■ Work item: Once you find the line with "intros b cs" in the data that follows, repeat it and every line after it exactly, through the line with "Lemma mat_alts l".

(Items from a data source)
(* ===== verification/CommandsSpec.v ===== *)
(** * What a Milvus command asks for

    [command] is the syntax of the statements that are recognised before parsing and
    [says] their spelling, without regular expressions; [asks] is the one call each
    makes.  [mat] is the meaning of an expression with its captures, against which
    the matcher is shown sound and complete, and from which each expression is shown
    to recognise exactly the statements of its commands. *)
From S2P Require Export Commands InsertSpec IndexSpec SampleMilvus.
Open Scope Z_scope.
Open Scope go_scope.

(** ** The syntax *)

(** A keyword, in either case; U+017F and U+212A fold to [s] and [k]. *)
Fixpoint spelled (w : string) (t : list rune) : Prop :=
  match w, t with
  | EmptyString, [] => True
  | String c w', x :: t' => foldEq (rn x) (zc c) = true /\ spelled w' t'
  | _, _ => False
  end.

(** An identifier: a letter or an underscore, then letters, digits and underscores. *)
Definition identifier (t : list rune) : Prop :=
  exists x l, t = x :: l /\ identStartF (rn x) = true
    /\ Forall (fun y => identRestF (rn y) = true) l.

Inductive piece :=
| Word (w : string)   (* a keyword, with the blanks around it *)
| Name (s : string)   (* an identifier, as it stands in the statement *)
| Blanks              (* any number of blanks *)
| Text (s : string).  (* text on one line *)

Definition piece_of (e : piece) (t : list rune) : Prop :=
  match e with
  | Word w => spelled w t
  | Name s => identifier t /\ s = bytes_of t
  | Blanks => Forall (fun x => isReSpace (rn x) = true) t
  | Text s => Forall (fun x => isDot (rn x) = true) t /\ s = bytes_of t
  end.
Fixpoint phrase (es : list piece) (t : list rune) : Prop :=
  match es with
  | [] => t = []
  | e :: es' => exists t1 t2, t = t1 ++ t2 /\ piece_of e t1 /\ phrase es' t2
  end.

(** The statements, with the names in them; an index has the keyword of its type. *)
Inductive command :=
| LoadCollection (coll : string)
| ReleaseCollection (coll : string)
| FlushCollection (coll : string)
| DescribeCollection (coll : string)
| CreateIndex (name coll field typ options : string)
| DropIndex (name coll : string)
| ShowIndexes (coll : string)
| CreatePartition (part coll : string)
| DropPartition (part coll : string)
| LoadPartition (part coll : string)
| ReleasePartition (part coll : string)
| ShowPartitions (coll : string).

Definition indexTypes : list string := ["FLAT"; "IVF_FLAT"; "HNSW"; "AUTOINDEX"; "INVERTED"].

(** LOAD TABLE name, LOAD COLLECTION name *)
Definition lifecycle (verb coll : string) (t : list rune) : Prop :=
  phrase [Word verb; Word " "; Word "TABLE"; Word " "; Name coll] t
  \/ phrase [Word verb; Word " "; Word "COLLECTION"; Word " "; Name coll] t.
Definition partition (verb part coll : string) (t : list rune) : Prop :=
  phrase [Word verb; Word " PARTITION "; Name part; Word " ON "; Name coll] t.

(** CREATE INDEX name ON coll (field) USING typ [WITH (options)] *)
Definition withOptions (options : string) : list piece :=
  [Word " WITH"; Blanks; Word "("; Text options; Word ")"].
Definition createIndex (name coll field typ : string) (rest : list piece) : list piece :=
  [Word "CREATE INDEX "; Name name; Word " ON "; Name coll; Blanks; Word "("; Blanks;
   Name field; Blanks; Word ")"; Word " USING "; Word typ] ++ rest.

(** The spelling of a command. *)
Definition says (cmd : command) (t : list rune) : Prop :=
  match cmd with
  | LoadCollection coll => lifecycle "LOAD" coll t
  | ReleaseCollection coll => lifecycle "RELEASE" coll t
  | FlushCollection coll => lifecycle "FLUSH" coll t
  | DescribeCollection coll =>
      phrase [Word "DESCRIBE"; Word " "; Name coll] t \/ phrase [Word "DESC"; Word " "; Name coll] t
  | CreateIndex name coll field typ options =>
      typ ∈ indexTypes
      /\ (phrase (createIndex name coll field typ (withOptions options)) t
          \/ options = "" /\ phrase (createIndex name coll field typ []) t)
  | DropIndex name coll => phrase [Word "DROP INDEX "; Name name; Word " ON "; Name coll] t
  | ShowIndexes coll => phrase [Word "SHOW INDEXES FROM "; Name coll] t
  | CreatePartition part coll => partition "CREATE" part coll t
  | DropPartition part coll => partition "DROP" part coll t
  | LoadPartition part coll => partition "LOAD" part coll t
  | ReleasePartition part coll => partition "RELEASE" part coll t
  | ShowPartitions coll => phrase [Word "SHOW PARTITIONS FROM "; Name coll] t
  end.

(** The call a command makes. *)
Section asks.
Context `{U : UnicodeTables} `{V : Vendor} {Up : @Upstream V}.

Inductive asks : command -> call -> Prop :=
| asks_load coll : asks (LoadCollection coll) (CLoadCollection coll false)
| asks_release coll : asks (ReleaseCollection coll) (CReleaseCollection coll)
| asks_flush coll : asks (FlushCollection coll) (CFlush coll false)
| asks_describe coll : asks (DescribeCollection coll) (CDescribeCollection coll)
| asks_create_index name coll field typ options idx :
    index_spec name typ options idx ->
    asks (CreateIndex name coll field typ options) (CCreateIndex coll field idx false name)
| asks_drop_index name coll : asks (DropIndex name coll) (CDropIndex coll "" name)
| asks_indexes coll :
    upstreamIsGrpc = true -> asks (ShowIndexes coll) (CServiceDescribeIndex coll "")
| asks_create_partition part coll : asks (CreatePartition part coll) (CCreatePartition coll part)
| asks_drop_partition part coll : asks (DropPartition part coll) (CDropPartition coll part)
| asks_load_partition part coll : asks (LoadPartition part coll) (CLoadPartitions coll [part] false)
| asks_release_partition part coll :
    asks (ReleasePartition part coll) (CReleasePartitions coll [part])
| asks_partitions coll : asks (ShowPartitions coll) (CShowPartitions coll).
End asks.

(** ** Matches with captures *)

(** [r] matches [t] before [rest], and turns the captures [cs] into [cs']. *)
Fixpoint mat (r : re) (cs : caps) (t rest : list rune) (cs' : caps) : Prop :=
  match r with
  | RClass f => exists x, t = [x] /\ f (rn x) = true /\ cs' = cs
  | RMany f => Forall (fun x => f (rn x) = true) t /\ cs' = cs
  | REps => t = [] /\ cs' = cs
  | RSeq a b =>
      exists t1 t2 c1, t = t1 ++ t2 /\ mat a cs t1 (t2 ++ rest) c1 /\ mat b c1 t2 rest cs'
  | RAlt a b => mat a cs t rest cs' \/ mat b cs t rest cs'
  | RGroup n a => exists c1, mat a cs t rest c1 /\ cs' = <[n := bytes_of t]> c1
  | RWordB => t = [] /\ cs' = cs
  | REnd => t = [] /\ rest = [] /\ cs' = cs
  end.
Fixpoint noWordB (r : re) : bool :=
  match r with
  | RSeq a b | RAlt a b => noWordB a && noWordB b
  | RGroup _ a => noWordB a
  | RWordB => false
  | _ => true
  end.

Lemma between_pos_app (b t rest : list rune) :
  between_pos (b, t ++ rest) (reverse t ++ b, rest) = bytes_of t.
Proof.
  unfold between_pos. cbn [fst snd]. rewrite length_app, Nat.add_sub.
  by rewrite take_app_length, reverse_involutive.
Qed.

Lemma rmatch_mat {R} r b a cs (k : pos -> caps -> option R) y :
  rmatch r (b, a) cs k = Some y ->
  exists t rest cs', a = t ++ rest /\ mat r cs t rest cs'
    /\ k (reverse t ++ b, rest) cs' = Some y.
Proof.
  revert b a cs k; induction r as [f|f| |r1 IH1 r2 IH2|r1 IH1 r2 IH2|n r IH| |];
    intros b a cs k; cbn [rmatch fst snd mat].
  - destruct a as [|x a]; [done|]. destruct (f (rn x)) eqn:Hf; [|done].
    intros H. exists [x], a, cs. eauto 10.
  - intros (xs & a' & Hall & -> & Hk)%many_sound. exists xs, a', cs. eauto.
  - intros H. exists [], a, cs. eauto.
  - intros (t1 & r1' & c1 & -> & H1 & H)%IH1. apply IH2 in H as (t2 & rest & c2 & -> & H2 & H).
    exists (t1 ++ t2), rest, c2. rewrite reverse_app, <- !app_assoc. eauto 12.
  - destruct (rmatch r1 _ cs k) eqn:E.
    + intros [= ->]. apply IH1 in E as (t & rest & c & -> & H1 & H). exists t, rest, c. eauto.
    + intros (t & rest & c & -> & H1 & H)%IH2. exists t, rest, c. eauto.
  - intros (t & rest & c & -> & H1 & H)%IH. rewrite between_pos_app in H. eauto 10.
  - destruct (atWordB _); [|done]. intros H. exists [], a, cs. eauto.
  - destruct a; [|done]. intros H. exists [], [], cs. eauto 10.
Qed.

Lemma mat_den r b cs t rest cs' :
  noWordB r = true -> mat r cs t rest cs' -> den r (b, t ++ rest) (reverse t ++ b, rest).
Proof.
  revert b cs t rest cs'; induction r as [f|f| |r1 IH1 r2 IH2|r1 IH1 r2 IH2|n r IH| |];
    intros b cs t rest cs'; cbn [noWordB mat den fst snd]; intros Hw.
  - intros (x & -> & Hf & _). exists x, rest. by split_and!.
  - intros [Hf _]. by exists t.
  - by intros [-> _].
  - apply andb_prop in Hw as [W1 W2]. intros (t1 & t2 & c1 & -> & H1 & H2).
    rewrite reverse_app, <- !app_assoc. eexists. split; [by eapply IH1|by eapply IH2].
  - apply andb_prop in Hw as [W1 W2]. intros [H|H]; [left; by eapply IH1|right; by eapply IH2].
  - intros (c1 & H & _). by eapply IH.
  - done.
  - by intros (-> & -> & _).
Qed.

Lemma re_find_mat r s cs rest :
  re_find r s = Some (cs, rest) -> exists t l, runes s = t ++ l /\ mat r ∅ t l cs.
Proof.
  unfold re_find. intros (t & l & cs' & Hs & H & [= <- _])%rmatch_mat. eauto.
Qed.
Lemma mat_re_find r s cs :
  noWordB r = true -> mat r ∅ (runes s) [] cs -> is_Some (re_find r s).
Proof.
  intros Hw H. eapply re_find_complete. pose proof (mat_den r [] ∅ (runes s) [] cs Hw H) as Hd.
  rewrite app_nil_r in Hd. exact Hd.
Qed.

(** ** The building blocks *)
Definition isSign (c : Z) : bool := (c <? 128) && negb (between 65 90 c || between 97 122 c).
Lemma foldEq_sign r c : isSign c = true -> foldEq r c = (r =? c).
Proof.
  unfold isSign. rewrite andb_true_iff, negb_true_iff. intros [Hc Hl].
  unfold foldEq, asciiLower. decide_ifs; z_bools; try lia.
  all: apply eq_iff_eq_true; rewrite ?orb_true_iff, ?andb_true_iff, ?Z.eqb_eq; lia.
Qed.

Lemma mat_litF w cs t rest cs' : mat (litF w) cs t rest cs' <-> spelled w t /\ cs' = cs.
Proof.
  revert t; induction w as [|c w IH]; intros t; cbn [litF mat spelled].
  - by destruct t; naive_solver.
  - split.
    + intros (t1 & t2 & c1 & -> & (x & -> & Hf & ->) & [H ->]%IH). by split_and!.
    + destruct t as [|x t]; [by intros [[] _]|]. intros [[Hf H] ->].
      exists [x], t, cs. split_and!; [done|eauto|by apply IH].
Qed.
Lemma mat_alts l cs t rest cs' :
  mat (alts (map litF l)) cs t rest cs' <-> (exists w, w ∈ l /\ spelled w t) /\ cs' = cs.
Proof.
  induction l as [|w l IH]; [cbn; split; [naive_solver|intros [(w & H & _) _]; by apply not_elem_of_nil in H]|].
  destruct l as [|w' l].
  - cbn [alts map]. rewrite mat_litF. split.
    + intros [H ->]. split; [exists w; split; [by left|done]|done].
    + intros [(v & ->%list_elem_of_singleton & H) ->]. done.
  - change (alts (map litF (w :: w' :: l))) with (RAlt (litF w) (alts (map litF (w' :: l)))).
    cbn [mat]. rewrite mat_litF, IH. setoid_rewrite (elem_of_cons (w' :: l)). naive_solver.
Qed.
Lemma mat_words n l cs t rest cs' :
  mat (words n l) cs t rest cs' <->
  (exists w, w ∈ l /\ spelled w t) /\ cs' = <[n := bytes_of t]> cs.
Proof. unfold words. cbn [mat]. setoid_rewrite mat_alts. naive_solver. Qed.
Lemma mat_either v w cs t rest cs' :
  mat (alts [litF v; litF w]) cs t rest cs' <-> (spelled v t \/ spelled w t) /\ cs' = cs.
Proof.
  change (alts [litF v; litF w]) with (alts (map litF [v; w])). rewrite mat_alts.
  setoid_rewrite elem_of_cons. setoid_rewrite elem_of_cons. setoid_rewrite elem_of_nil. naive_solver.
Qed.
Lemma mat_ident n cs t rest cs' :
  mat (ident n) cs t rest cs' <-> identifier t /\ cs' = <[n := bytes_of t]> cs.
Proof.
  unfold ident, identF, identifier. cbn [mat]. split.
  - intros (c1 & (t1 & t2 & c2 & -> & (x & -> & Hx & ->) & Hl & ->) & ->).
    split; [|done]. exists x, t2. by split_and!.
  - intros [(x & l & -> & Hx & Hl) ->]. exists cs. split; [|done].
    exists [x], l, cs. split_and!; [done|eauto|done|done].
Qed.
Lemma mat_text n f cs t rest cs' :
  mat (RGroup n (RMany f)) cs t rest cs' <->
  Forall (fun x => f (rn x) = true) t /\ cs' = <[n := bytes_of t]> cs.
Proof. cbn [mat]. naive_solver. Qed.
Lemma mat_sign c cs t rest cs' :
  isSign (zc c) = true ->
  mat (rchar c) cs t rest cs' <-> spelled (str1 c) t /\ cs' = cs.
Proof.
  intros Hc. rewrite <- (mat_litF _ _ _ rest). unfold rchar, str1. cbn [litF mat].
  setoid_rewrite (foldEq_sign _ _ Hc). split.
  - intros (x & -> & Hx & ->). exists [x], [], cs. by eauto 10.
  - intros (t1 & t2 & c1 & -> & (x & -> & Hx & ->) & -> & ->). by exists x.
Qed.

Lemma re_group_eq n v cs : re_group (<[n := v]> cs) n = v.
Proof. unfold re_group. by rewrite lookup_insert_eq. Qed.
Lemma re_group_ne n m v cs : n <> m -> re_group (<[n := v]> cs) m = re_group cs m.
Proof. intros H. unfold re_group. by rewrite lookup_insert_ne. Qed.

■ Response:
    intros b cs t rest cs'; cbn [noWordB mat den fst snd]; intros Hw.
  - intros (x & -> & Hf & _). exists x, rest. by split_and!.
  - intros [Hf _]. by exists t.
  - by intros [-> _].
  - apply andb_prop in Hw as [W1 W2]. intros (t1 & t2 & c1 & -> & H1 & H2).
    rewrite reverse_app, <- !app_assoc. eexists. split; [by eapply IH1|by eapply IH2].
  - apply andb_prop in Hw as [W1 W2]. intros [H|H]; [left; by eapply IH1|right; by eapply IH2].
  - intros (c1 & H & _). by eapply IH.
  - done.
  - by intros (-> & -> & _).
Qed.

Lemma re_find_mat r s cs rest :
  re_find r s = Some (cs, rest) -> exists t l, runes s = t ++ l /\ mat r ∅ t l cs.
Proof.
  unfold re_find. intros (t & l & cs' & Hs & H & [= <- _])%rmatch_mat. eauto.
Qed.
Lemma mat_re_find r s cs :
  noWordB r = true -> mat r ∅ (runes s) [] cs -> is_Some (re_find r s).
Proof.
  intros Hw H. eapply re_find_complete. pose proof (mat_den r [] ∅ (runes s) [] cs Hw H) as Hd.
  rewrite app_nil_r in Hd. exact Hd.
Qed.

(** ** The building blocks *)
Definition isSign (c : Z) : bool := (c <? 128) && negb (between 65 90 c || between 97 122 c).
Lemma foldEq_sign r c : isSign c = true -> foldEq r c = (r =? c).
Proof.
  unfold isSign. rewrite andb_true_iff, negb_true_iff. intros [Hc Hl].
  unfold foldEq, asciiLower. decide_ifs; z_bools; try lia.
  all: apply eq_iff_eq_true; rewrite ?orb_true_iff, ?andb_true_iff, ?Z.eqb_eq; lia.
Qed.

Lemma mat_litF w cs t rest cs' : mat (litF w) cs t rest cs' <-> spelled w t /\ cs' = cs.
Proof.
  revert t; induction w as [|c w IH]; intros t; cbn [litF mat spelled].
  - by destruct t; naive_solver.
  - split.
    + intros (t1 & t2 & c1 & -> & (x & -> & Hf & ->) & [H ->]%IH). by split_and!.
    + destruct t as [|x t]; [by intros [[] _]|]. intros [[Hf H] ->].
      exists [x], t, cs. split_and!; [done|eauto|by apply IH].
Qed.
Lemma mat_alts l cs t rest cs' :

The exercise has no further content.